If you love the grain on your pine but do not like any traditional stain colors, whitewashing might be the right choice. Whitewash is a pickling technique that gives your wood an aged, worn and rustic appearance reminiscent of the era of whitewashed fences. With whitewash, you change the appearance of pine furniture, floors and paneled walls, and the finish fits in with the decor of a nursery, office or kitchen. While you can create your own whitewash with latex or oil paint, using a premixed whitewash pickling solution takes the guesswork out of the process.

1 Put down drop cloths to cover floors and surrounding furniture.

2 Sand the pine with a palm sander that has a 120-grit disc. Use 120-grit sandpaper sheets for areas you can't reach with the palm sander. Wipe away sawdust with a tack cloth.

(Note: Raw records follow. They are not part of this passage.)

(* ===== verification/QueueService.v ===== *)
(** * Serving a virtqueue

    The notification handlers of both drivers ([blkd_virtio_notify_queue] in
    [src/drivers/virtio-blkd.c], [cond_virtio_notify_queue] in
    [src/drivers/virtio-consoled.c]) run the same loop around their own chain
    handler: fetch the next head (polling a little when the ring looks empty),
    process the chain, publish it in the used ring, advance the cursor. The loop
    is written once here, over a fabric state [F] and a driver state [D]. *)

From S2P Require Import Prelude Endian Fabric Virtio VirtioMmio.

#[local] Open Scope Z_scope.
#[local] Open Scope c_scope.

(** Computations on the fabric and on the driver half of the state. *)
Definition liftF {F D A} (m : M F A) : M (F * D) A :=
  zoom fst (fun f s => (f, snd s)) m.
Definition liftD {F D A} (m : M D A) : M (F * D) A :=
  zoom snd (fun d s => (fst s, d)) m.

Lemma wpx_liftF {F D A} term (m : M F A) (s : F * D) Q :
  wpx term (liftF m) s Q <-> wpx term m (fst s) (fun a f => Q a (f, snd s)).
Proof. unfold liftF, liftD. now rewrite wpx_zoom. Qed.

Lemma wpx_liftD {F D A} term (m : M D A) (s : F * D) Q :
  wpx term (liftD m) s Q <-> wpx term m (snd s) (fun a d => Q a (fst s, d)).
Proof. unfold liftF, liftD. now rewrite wpx_zoom. Qed.

#[global] Hint Rewrite @wpx_liftF @wpx_liftD : wpx.

(** The cursor increment [last_avail_idx++]. *)
Definition advance_cursor (q : virtio_queue) : virtio_queue :=
  {| q_num := q_num q; q_ready := q_ready q; q_desc := q_desc q;
     q_avail := q_avail q; q_used := q_used q;
     q_last_avail_idx := u16 (q_last_avail_idx q + 1) |}.

Section poll.
Context {F : Type} `{Fabric F}.

(** [while (retries++ < 20) { usleep(1000); ... }] *)
Fixpoint retry_avail (retries : nat) (q : virtio_queue)
  : M F (option (option Z)) :=
  match retries with
  | O => ret (Some None)
  | S retries =>
      fabric_usleep 1000;;
      r ←? virtio_next_avail q;
      match r with
      | Some head => ret (Some (Some head))
      | None => retry_avail retries q
      end
  end.

Definition poll_avail (q : virtio_queue) : M F (option (option Z)) :=
  r ←? virtio_next_avail q;
  match r with
  | Some head => ret (Some (Some head))
  | None => retry_avail 20 q
  end.
End poll.

Section service.
Context {F D : Type} `{Fabric F}.
(** The queue being served, the cursor update on the driver state, and the
    chain handler ([None]: failure, [Some used_len]). *)
Context (queue_of : D -> virtio_queue) (bump : D -> D)
        (process : Z -> M (F * D) (option Z)).

(** The [for (;;)] loop: [None] when it returns [false], [Some used_any] when
    it leaves with an empty ring. *)
Fixpoint service_loop (fuel : nat) (used_any : bool)
  : M (F * D) (option bool) :=
  match fuel with
  | O => out_of_fuel
  | S fuel =>
      q ← gets (fun s => queue_of (snd s));
      r ←? liftF (poll_avail q);
      match r with
      | None => ret (Some used_any)
      | Some head =>
          used_len ←? process head;
          q ← gets (fun s => queue_of (snd s));
          ok ← liftF (virtio_add_used q head used_len);
          if negb ok then ret None else
          (modify (fun s => (fst s, bump (snd s))));;
          service_loop fuel true
      end
  end.
End service.

(** ** Polling *)

Section poll_facts.
Context {F : Type} `{FabricSafe F}.

Lemma retry_avail_safe n q f : fab_ok f -> u16 (q_num q) <> 0 ->
  wp (retry_avail n q) f (fun r f' =>
    fab_ok f' /\ forall h, r = Some (Some h) -> in_width 16 h).
Proof.
  revert f. induction n as [|n IH]; intros f Hok Hn; cbn [retry_avail].
  { wpsimpl. easy. }
  wpsimpl. wpuse fs_usleep; [assumption|]. intros _ f1 Hok1. wpsimpl.
  wpuse virtio_next_avail_safe; [assumption | assumption|].
  intros [[h|]|] f2 [Hok2 Hh]; wpsimpl; [|now apply IH | easy].
  split; [assumption|]. intros ? [= <-]. now apply Hh.
Qed.

Lemma poll_avail_safe q f : fab_ok f -> u16 (q_num q) <> 0 ->
  wp (poll_avail q) f (fun r f' =>
    fab_ok f' /\ forall h, r = Some (Some h) -> in_width 16 h).
Proof.
  intros Hok Hn. unfold poll_avail. wpsimpl.
  wpuse virtio_next_avail_safe; [assumption | assumption|].
  intros [[h|]|] f2 [Hok2 Hh]; wpsimpl;
    [|now apply retry_avail_safe | easy].
  split; [assumption|]. intros ? [= <-]. now apply Hh.
Qed.
End poll_facts.

Section poll_ram.
Context {F : Type} `{RamFabric F}.

(** An empty ring stays empty while the guest is quiescent. *)
Lemma retry_avail_empty n q f :
  ram_ok f -> rings_ok (peek f) q -> in_width 16 (q_last_avail_idx q) ->
  mem_at (peek f) (q_avail q + 2) (virtio_store_le16 (q_last_avail_idx q)) ->
  wp (retry_avail n q) f (fun r f' =>
    r = Some None /\ peek f' ≡m peek f /\ ram_ok f').
Proof.
  revert f. induction n as [|n IH]; intros f Hok Hr Hl Hm; cbn [retry_avail].
  { wpsimpl. easy. }
  wpsimpl. wpuse ram_usleep; [assumption|]. intros _ f1 [Hp1 Hok1]. wpsimpl.
  wpuse virtio_next_avail_empty; try eassumption.
  { eapply rings_ok_proper; [symmetry; eassumption | assumption]. }
  { now rewrite Hp1. }
  intros ? f2 (-> & Hp2 & Hok2). wpsimpl.
  assert (peek f2 ≡m peek f) as Hp by (now rewrite Hp2).
  wpuse IH; try assumption.
  { eapply rings_ok_proper; [symmetry; eassumption | assumption]. }
  { now rewrite Hp. }
  intros ? f3 (-> & Hp3 & Hok3). rewrite Hp3. tauto.
Qed.

Lemma poll_avail_empty q f :
  ram_ok f -> rings_ok (peek f) q -> in_width 16 (q_last_avail_idx q) ->
  mem_at (peek f) (q_avail q + 2) (virtio_store_le16 (q_last_avail_idx q)) ->
  wp (poll_avail q) f (fun r f' =>
    r = Some None /\ peek f' ≡m peek f /\ ram_ok f').
Proof.
  intros Hok Hr Hl Hm. unfold poll_avail. wpsimpl.
  wpuse virtio_next_avail_empty; try eassumption.
  intros ? f1 (-> & Hp1 & Hok1). wpsimpl.
  wpuse retry_avail_empty; try assumption.
  { eapply rings_ok_proper; [symmetry; eassumption | assumption]. }
  { now rewrite Hp1. }
  intros ? f2 (-> & Hp2 & Hok2). rewrite Hp2. tauto.
Qed.

Lemma poll_avail_ram q avail_idx head f :
  ram_ok f -> rings_ok (peek f) q -> in_width 16 avail_idx ->
  in_width 16 head -> q_last_avail_idx q <> avail_idx ->
  mem_at (peek f) (q_avail q + 2) (virtio_store_le16 avail_idx) ->
  mem_at (peek f) (avail_slot q (q_last_avail_idx q)) (virtio_store_le16 head) ->
  wp (poll_avail q) f (fun r f' =>
    r = Some (Some head) /\ peek f' ≡m peek f /\ ram_ok f').
Proof.
  intros. unfold poll_avail. wpsimpl.
  wpuse (virtio_next_avail_ram q avail_idx head); try assumption.
  intros ? f1 (-> & Hp1 & Hok1). wpsimpl. tauto.
Qed.
End poll_ram.

(** ** The service loop

    An invariant of the fabric and driver state that the chain handler and the
    cursor update keep is kept by the loop; nothing undefined happens on the way. *)

Section service_facts.
Context {F D : Type} `{FabricSafe F}.
Context (queue_of : D -> virtio_queue) (bump : D -> D)
        (process : Z -> M (F * D) (option Z)).
Context (Inv : D -> Prop).
Hypothesis inv_num : forall d, Inv d -> u16 (q_num (queue_of d)) <> 0.
Hypothesis inv_bump : forall d, Inv d -> Inv (bump d).
Hypothesis inv_process : forall f d head,
  fab_ok f -> Inv d -> in_width 16 head ->
  wlp (process head) (f, d) (fun _ s => fab_ok (fst s) /\ Inv (snd s)).

Lemma service_loop_safe fuel used_any f d :
  fab_ok f -> Inv d ->
  wlp (service_loop queue_of bump process fuel used_any) (f, d) (fun _ s =>
    fab_ok (fst s) /\ Inv (snd s)).
Proof.
  revert used_any f d. induction fuel as [|fuel IH]; intros used_any f d Hf Hd;
    cbn [service_loop]; [reflexivity|].
  wpsimpl. cbn [fst snd]. wptotal poll_avail_safe; [assumption | now apply inv_num|].
  intros [[head|]|] f1 [Hf1 Hh]; wpsimpl; [|easy|easy].
  wpuse inv_process; [assumption | assumption | now apply Hh |].
  intros [used_len|] [f2 d2] [Hf2 Hd2]; [|easy]. wpsimpl. cbn [fst snd] in *.
  wptotal virtio_add_used_safe; [assumption | now apply inv_num|].
  intros [] f3 Hf3; cbn [negb]; wpsimpl; [|easy].
  apply IH; [assumption | now apply inv_bump].
Qed.
End service_facts.

(** On quiescent memory the loop serves exactly the pending heads, in ring order,
    and stops. [Inv k] describes the state after [k] of them. *)
Section service_ram.
Context {F D : Type} `{RamFabric F}.
Context (queue_of : D -> virtio_queue) (bump : D -> D)
        (process : Z -> M (F * D) (option Z)).
Context (heads : list Z) (Inv : nat -> F -> D -> Prop) (avail_idx : Z).
Hypothesis avail_width : in_width 16 avail_idx.

Hypothesis inv_state : forall k f d, Inv k f d ->
  ram_ok f /\ rings_ok (peek f) (queue_of d) /\
  in_width 16 (q_last_avail_idx (queue_of d)) /\
  mem_at (peek f) (q_avail (queue_of d) + 2) (virtio_store_le16 avail_idx).
Hypothesis inv_pending : forall k f d head, Inv k f d -> heads !! k = Some head ->
  in_width 16 head /\ q_last_avail_idx (queue_of d) <> avail_idx /\
  mem_at (peek f) (avail_slot (queue_of d) (q_last_avail_idx (queue_of d)))
         (virtio_store_le16 head).
Hypothesis inv_end : forall f d, Inv (length heads) f d ->
  q_last_avail_idx (queue_of d) = avail_idx.
Hypothesis inv_peek : forall k f f' d, Inv k f d -> ram_ok f' ->
  peek f' ≡m peek f -> Inv k f' d.
Hypothesis inv_process : forall k f d head, Inv k f d -> heads !! k = Some head ->
  wp (process head) (f, d) (fun r s =>
    exists used_len used_idx, r = Some used_len /\ ram_ok (fst s) /\
      rings_ok (peek (fst s)) (queue_of (snd s)) /\ in_width 16 used_idx /\
      mem_at (peek (fst s)) (q_used (queue_of (snd s)) + 2)
             (virtio_store_le16 used_idx) /\
      forall f', ram_ok f' ->
        peek f' ≡m used_push (peek (fst s)) (queue_of (snd s)) used_idx head used_len ->
        Inv (S k) f' (bump (snd s))).

Lemma service_loop_ram k fuel used_any f d :
  (k <= length heads)%nat -> (length heads < fuel + k)%nat -> Inv k f d ->
  wp (service_loop queue_of bump process fuel used_any) (f, d) (fun r s =>
    r = Some (used_any || (k <? length heads)%nat) /\
    Inv (length heads) (fst s) (snd s)).
Proof.
  revert k used_any f d. induction fuel as [|fuel IH];
    intros k used_any f d Hk Hfuel Hinv; [lia|]. cbn [service_loop].
  destruct (inv_state _ _ _ Hinv) as (Hf & Hr & Hc & Ha).
  rewrite wpx_bind, wpx_gets, wpx_try, wpx_liftF. cbn [fst snd].
  destruct (heads !! k) as [head|] eqn:Eh.
  - pose proof (lookup_lt_Some _ _ _ Eh) as Hlt.
    destruct (inv_pending _ _ _ _ Hinv Eh) as (Hh & Hne & Hs).
    wpuse (poll_avail_ram (queue_of d) avail_idx head); try assumption.
    intros ? f1 (-> & Hp1 & Hf1). wpsimpl.
    assert (Inv k f1 d) as Hinv1 by (eapply inv_peek; eassumption).
    wpuse (inv_process k); [eassumption | assumption|].
    intros ? [f2 d2] (ul & ui & -> & Hf2 & Hr2 & Hui & Hu & Hnext). wpsimpl.
    cbn [fst snd] in *. wpuse (virtio_add_used_ram _ ui); try assumption.
    intros ? f3 (-> & Hp3 & Hf3). cbn [negb]. wpsimpl. cbn [fst snd].
    wpuse (IH (S k) true f3); [lia | lia | now apply Hnext |].
    intros r s [-> Hend]. split; [|assumption]. cbn [orb].
    rewrite (proj2 (Nat.ltb_lt _ _)) by lia. now rewrite orb_true_r.
  - apply lookup_ge_None in Eh. assert (k = length heads) as -> by lia.
    pose proof (inv_end _ _ Hinv) as E. rewrite <- E in Ha.
    wpuse poll_avail_empty; try assumption.
    intros ? f1 (-> & Hp1 & Hf1). wpsimpl. cbn [fst snd].
    split; [rewrite Nat.ltb_irrefl; now rewrite orb_false_r|].
    eapply inv_peek; eassumption.
Qed.
End service_ram.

3 Apply a coat of wood conditioner to seal some of the grain and prevent blotches, using a quality paintbrush. Allow the conditioner to dry and cure according to the manufacturer directions. Lightly sand the piece to smooth any wood grain that swelled with the conditioner. Wipe away sawdust with a tack cloth.

4 Shake the can of whitewash to combine it. Apply the whitewash stain to the pine with long paint strokes, going in the direction of the wood grain. Wipe off excess stain with a clean, fiber-free rag. Allow the stain to dry according to manufacturer directions.

5 Lightly sand the pine with 120-grit sandpaper and wipe away dust with a tack cloth. Apply a coat of water-based polycrylic, and allow it to dry for at least four hours. Sand this first coat with 220-grit sandpaper and wipe away dust with a tack cloth.

6 Apply the final coat of polycrylic using even strokes, with the grain and slightly overlapping each stroke to prevent brush marks. Allow the polycrylic to cure completely before placing items on your newly whitewashed pine.

Items you will need

  • Drop cloth
  • Palm sander
  • 120-grit sandpaper
  • Tack cloth
  • Wood conditioner
  • Quality paintbrush
  • Whitewash stain
  • Rag
  • Water-based polycrylic
  • 220-grit sandpaper

Tip

  • If your pine has an existing stain or varnish, you will need to strip the piece to bare wood before whitewashing.

Warning

  • Work in a well-ventilated area and keep children away from stain and polycrylic at all times.